Un instant, Garrus hésita. Est-ce qu’il valait mieux tout expliquer au lieutenant, ou garder pour lui sa découverte jusqu’à avoir récupéré Kaidan ? A la réflexion, il préférait se débrouiller seul avec son vieil ami. Selon l’humeur de ce dernier, ça pouvait encore dégénérer, et le Turien refusait de mettre Cooper dans ce genre de situation. Entre l’obéissance qu’elle devait à son supérieur, et le lien qu’ils avaient tissé lors de leurs conversations dans leur cellule, que choisirait-elle ? Il valait mieux ne pas tenter le diable. Ça impliquait donc de convaincre Cooper d’entrer dans le module pour parler à Shepard. Il fallait lui dire.

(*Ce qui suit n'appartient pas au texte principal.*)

(** * Exception middleware of globus_portal_framework

    A shallow embedding of [globus_portal_framework/middleware.py]:
    [ExpiredTokenMiddleware.process_exception] and
    [GlobusAuthExceptionMiddleware.process_exception], together with the
    parts of Python and of the standard library they call
    ([str.format], [str.join], [dict.get], truthiness, subscripting,
    [urllib.parse.urlencode]).

    Strings are Rocq [string]s: the UTF-8 bytes of the Python [str].
    That is the level at which [urllib.parse.quote] works. *)

From Stdlib Require Import String Ascii List ZArith NArith Bool Lia.
From stdpp Require Import base option list strings gmap pretty.

Local Open Scope string_scope.
Local Open Scope list_scope.

(** ** Python values *)

(** The values that can reach the middleware through an exception payload
    or a settings attribute.  Dictionaries keep insertion order and are
    restricted to string keys. *)
#[warnings="-register-all"]
Inductive pyval : Type :=
| PNone
| PBool (b : bool)
| PInt (z : Z)
| PStr (s : string)
| PList (l : list pyval)
| PTuple (l : list pyval)
| PDict (d : list (string * pyval)).

(** Exceptions the modelled operations raise. *)
Inductive pyexc : Type :=
| IndexError
| KeyError (k : string)
| TypeError
| ValueError
| NoReverseMatch
| DisallowedRedirect.

Inductive result (A : Type) : Type :=
| Ok (a : A)
| Raise (e : pyexc).
Arguments Ok {A} a.
Arguments Raise {A} e.

Definition rbind {A B} (r : result A) (k : A -> result B) : result B :=
  match r with
  | Ok a => k a
  | Raise e => Raise e
  end.

(** The comprehension [[f(g) for g in l]]: elements in order, the first
    exception wins. *)
Fixpoint comprehension {A B} (f : A -> result B) (l : list A) : result (list B) :=
  match l with
  | [] => Ok []
  | x :: r => rbind (f x) (fun y => rbind (comprehension f r) (fun ys => Ok (y :: ys)))
  end.

(** [bool(v)] as used by [if v:]. *)
Definition py_truthy (v : pyval) : bool :=
  match v with
  | PNone => false
  | PBool b => b
  | PInt z => negb (Z.eqb z 0)
  | PStr s => negb (String.eqb s "")
  | PList l => match l with [] => false | _ => true end
  | PTuple l => match l with [] => false | _ => true end
  | PDict d => match d with [] => false | _ => true end
  end.

Definition is_dict (v : pyval) : bool :=
  match v with PDict _ => true | _ => false end.

Definition is_tuple (v : pyval) : bool :=
  match v with PTuple _ => true | _ => false end.

(** [d.get(key)] on a dict: the value, or [None] when the key is missing. *)
Fixpoint assoc (key : string) (d : list (string * pyval)) : option pyval :=
  match d with
  | [] => None
  | (k, v) :: r => if String.eqb k key then Some v else assoc key r
  end.

Definition dict_get (d : list (string * pyval)) (key : string) : pyval :=
  match assoc key d with
  | Some v => v
  | None => PNone
  end.

(** [t[0]] on a tuple. *)
Definition tuple_first (t : list pyval) : result pyval :=
  match t with
  | [] => Raise IndexError
  | x :: _ => Ok x
  end.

- Une IA ? demanda Seven. Qui ?
- Je vous préviens, ça va vous faire un choc…
- Je commence à avoir l’habitude avec vous, crachez le morceau.
- C’est Shepard, lieutenant. Virtualisée, dispersée par le Creuset et qui a mis deux décennies à se reconstruire, en gros.
Seven resta silencieuse et imperturbable. Avant de déclarer :
- Ce truc vous a retourné le cerveau, Vakarian.
- Croyez-moi Cooper, j’étais sceptique. Mais il va falloir me faire confiance, c’est bien elle.
Dubitative, Seven laissait son regard aller et venir du module à Garrus, essayant de déterminer si ce truc avait pu reprogrammer les nanites du Turien pour lui faire croire à cette histoire insensée.
- Ecoutez, si vous ne voulez pas aller la voir, je comprends. Mais laissez-moi aller chercher Kaidan et lui expliquer tout ça.
- Parce que vous pensez qu’il va vous croire ? Il va vous balancer une frappe biotique en pleine tête oui.
- J’espère qu’il sera trop sonné pour ça, mais peut-être. Dans ce cas, je préfère autant que vous ne soyez pas là pour le voir me mettre en morceaux. Restez là, c’est un ordre.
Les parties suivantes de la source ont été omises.